*** The records ***
Module HandoverProps.
Import Machine Stack Tls Open Startup StartupProps BootProps Threads Concurrent Sessions SessionsProps.

Section handover.
Context {K Source : Type} {FI : Files K} {SF : StdFds K}.
Context {Ctx Id Lease Mod LErr : Type} `{ED : EqDecision Id, LC : !LinkCtx Ctx Id Lease Mod, MA : !ModuleApi Mod}.
Context {BU : Build} {IS : ImageSource Source} {KE : Heap.Kernel}.
Local Abbreviation P := (process K Source).
Local Abbreviation W := (World Ctx Lease Mod P).
Local Abbreviation Mgr := (Manager.Manager (Ctx := Ctx) (Lease := Lease) (Mod := Mod)).
Local Abbreviation boot := (Rtld.rt (Ctx := Ctx) (Id := Id) (Lease := Lease) (Mod := Mod) (Ext := P)).
Local Abbreviation Handles := (gmap Z (Manager.HandleState (Lease := Lease) (Mod := Mod))).
Context {LK : Linker W Ctx Id Lease LErr} {RL : RawLoader W Raw LErr}.
Context {LL : LinkCtxLaws Ctx Id Lease Mod} {AL : AliasLaws LL} {LLe : LinkerLeases LL LK}.

(** What startup relies on in the loader crate about leases, besides
    [LinkerLeases]: mapping takes none, an insertion takes the one it returns,
    and the root of a published load is committed. *)
Class StartupLeases := {
  lease_load_mapped fl nm bias phdrs e w hs ls r w' :
    holds (LL := LL) w hs ls → load_mapped_dynamic fl nm bias phdrs e w = Ret (r, w') → holds (LL := LL) w' hs ls;
  lease_load_exec fl path w hs ls r w' :
    holds (LL := LL) w hs ls → loader_load_exec fl path w = Ret (r, w') → holds (LL := LL) w' hs ls;
  lease_insert c nm m fl deps l c' :
    ctx_insert (Id := Id) (Lease := Lease) (Mod := Mod) c nm m fl deps = Some (l, c') →
    outstanding (LinkCtxLaws := LL) c' ≡ₚ l :: outstanding (LinkCtxLaws := LL) c
    ∧ is_Some (ctx_meta (Id := Id) (Lease := Lease) (Mod := Mod) c' (lease_id l));
  lease_root p c pub c' : publish p c = (Ok pub, c') →
    is_Some (ctx_meta (Lease := Lease) (Mod := Mod) c' (root_of pub)) }.
Context {SL : StartupLeases}.
Context (sy : Symbols) (link_error : LErr) (raw_link_map : Raw → option Z) (from_core : Raw → Mod) (scope_free : Raw → bool).
Context (drop_group : list Id → st W unit) (leak : list Z → st P Z) (init : Z → st W unit).
Hypothesis release_build : overflow_checks = false.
*** End of The records ***
:: What you should do ::
Copy every line of the material above in which the string "path" can be found.

:: Expected answer ::
  lease_load_exec fl path w hs ls r w' :
    holds (LL := LL) w hs ls → loader_load_exec fl path w = Ret (r, w') → holds (LL := LL) w' hs ls;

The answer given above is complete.